Exercise brief
Transcribe exactly the line in which "(GetContent clientConfig (effective_attempts clientConfig) now'" occurs, plus every line that comes after it up to the end of the entries.

[Saved data entries]
(** ** From the client to the disk and back *)

Section end_to_end.
Context {Hs R T : Type} `{HasherLaws Hs} (CC : CoordinatorClient R) (CS : ContentStore T).
Context (stored : gmap string (list byte)) {CL : @ContentStoreLaws T CS stored}.
Context (env : string → server_env) (locality : string) (clientConfig : BlobCacheClientConfig).
#[local] Instance coord'' : CoordinatorClient (R * T) := pair_coordinator CC.
#[local] Instance storage_of'' : ContentStore (R * T) := pair_store CS.
#[local] Instance service : BlobCacheService (world R T) := cluster_service CC CS env locality.
Implicit Types c : BlobCacheClient Hs.
Implicit Types w : world R T.

(** The server at an address has room and answers; it has every byte of a content. *)
Definition server_ready w (addr : string) : Prop :=
  ∃ t clients, w.2 !! addr = Some (t, clients) ∧ cs_inv t ∧ cs_ready t.
Definition serves w (addr hash : string) : Prop :=
  ∃ t clients, w.2 !! addr = Some (t, clients) ∧ cs_has hash t.

(** The first host of a key, and its connection. *)
Definition routes c (key : string) (g : GrpcClient) : Prop :=
  ∃ h, pick clientConfig c key 0 = Some h ∧ grpcClients c !! HostId h = Some g.

Lemma get_from_first now c w hash content RoutingKey g offset length :
  routes c (routing_key RoutingKey hash) g → localHostCache c !! hash = None →
  serves w (target g) hash → stored !! hash = Some content →
  0 ≤ offset → 0 ≤ length → offset + length ≤ zlen content →
  (GetContent clientConfig (effective_attempts clientConfig) now hash offset length RoutingKey
     (c, w)).1 = Ok (take (Z.to_nat length) (drop (Z.to_nat offset) content)).
Proof.
  intros (h & Hp & Hg) Hno (t & cl & Hw & Hhas) Hst Ho Hl Hol. unfold GetContent.
  pose proof (max_attempts_pos clientConfig length) as Hn.
  destruct (max_attempts _ _ _) as [|n]; [lia|]. simpl.
  assert (chosen clientConfig c hash (routing_key RoutingKey hash) 0 = Some h) as Hc
    by (unfold chosen; by rewrite Hno).
  destruct (getGRPCClient_retrieval clientConfig (now 0%nat) _ _ _ _ _ _ Hc Hg) as (c1 & E & _).
  rewrite (on_client_Ok _ _ _ _ _ _ E).
  pose proof (Server.GetContent_has (CL := right_laws CS stored) hash content offset length
    (w.1, t) Hst Hhas Ho Hl Hol) as Hs'.
  unfold attempt, on_world, mbind, M_bind. simpl. unfold run_at, Server.on_state, zoom.
  rewrite Hw. simpl in Hs' |- *.
  destruct (Server.GetContent hash offset length (w.1, t)) as [o [r u]]. simpl in Hs'. by subst o.
Qed.

(** C5: what a client stored it reads back: when [StoreContent] reached a server
    that has room and whose writes were never cut short, and the storing succeeded,
    the hash is the SHA-256 of the chunks one after the other, and every [GetContent]
    of a range under this hash and the same routing key returns exactly the range. *)
Theorem client_store_get now now' chunks hash RoutingKey c g w hash' s' :
  let content := concat chunks in
  let key := routing_key RoutingKey hash in
  routes c key g → server_ready w (target g) → stored !! Server.content_hash content = Some content →
  StoreContent clientConfig now chunks hash RoutingKey (c, w) = (Ok hash', s') →
  hash' = Server.content_hash content ∧
  ∀ RoutingKey' offset length,
    routing_key RoutingKey' hash' = key → localHostCache c !! hash' = None →
    0 ≤ offset → 0 ≤ length → offset + length ≤ zlen content →
    (GetContent clientConfig (effective_attempts clientConfig) now' hash' offset length
       RoutingKey' s').1 = Ok (take (Z.to_nat length) (drop (Z.to_nat offset) content)).
Proof.
  intros content key (h & Hp & Hg) (t & cl & Hw & Hi & Hr) Hst. unfold StoreContent. fold key.
  rewrite (bind_Ok _ _ _ _ _ (on_client_run _ _ _ _ w
    (getGRPCClient_storage clientConfig now hash key c h g Hp Hg))).
  unfold on_world. simpl. unfold run_at, Server.on_state, zoom. rewrite Hw. simpl.
  destruct (Server.store (concat chunks) (w.1, t)) as [[hash1|e|p] [r u]] eqn:E; [|done..].
  intros [= -> <-].
  destruct (Server.StoreContent_has (CL := right_laws CS stored) chunks (w.1, t) hash' (r, u))
    as [Hh Hhas]; [exact Hi|exact Hr|exact Hst|exact E|]. split; [exact Hh|].
  intros RoutingKey' offset length Hk Hno Ho Hl Hol.
  apply (get_from_first now' c _ hash' content RoutingKey' g); [|exact Hno| |by rewrite Hh|done..].
  - rewrite Hk. by exists h.
  - exists u, cl. simpl. rewrite lookup_insert_eq. done.
Qed.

Expected answer
    (GetContent clientConfig (effective_attempts clientConfig) now' hash' offset length
       RoutingKey' s').1 = Ok (take (Z.to_nat length) (drop (Z.to_nat offset) content)).
Proof.
  intros content key (h & Hp & Hg) (t & cl & Hw & Hi & Hr) Hst. unfold StoreContent. fold key.
  rewrite (bind_Ok _ _ _ _ _ (on_client_run _ _ _ _ w
    (getGRPCClient_storage clientConfig now hash key c h g Hp Hg))).
  unfold on_world. simpl. unfold run_at, Server.on_state, zoom. rewrite Hw. simpl.
  destruct (Server.store (concat chunks) (w.1, t)) as [[hash1|e|p] [r u]] eqn:E; [|done..].
  intros [= -> <-].
  destruct (Server.StoreContent_has (CL := right_laws CS stored) chunks (w.1, t) hash' (r, u))
    as [Hh Hhas]; [exact Hi|exact Hr|exact Hst|exact E|]. split; [exact Hh|].
  intros RoutingKey' offset length Hk Hno Ho Hl Hol.
  apply (get_from_first now' c _ hash' content RoutingKey' g); [|exact Hno| |by rewrite Hh|done..].
  - rewrite Hk. by exists h.
  - exists u, cl. simpl. rewrite lookup_insert_eq. done.
Qed.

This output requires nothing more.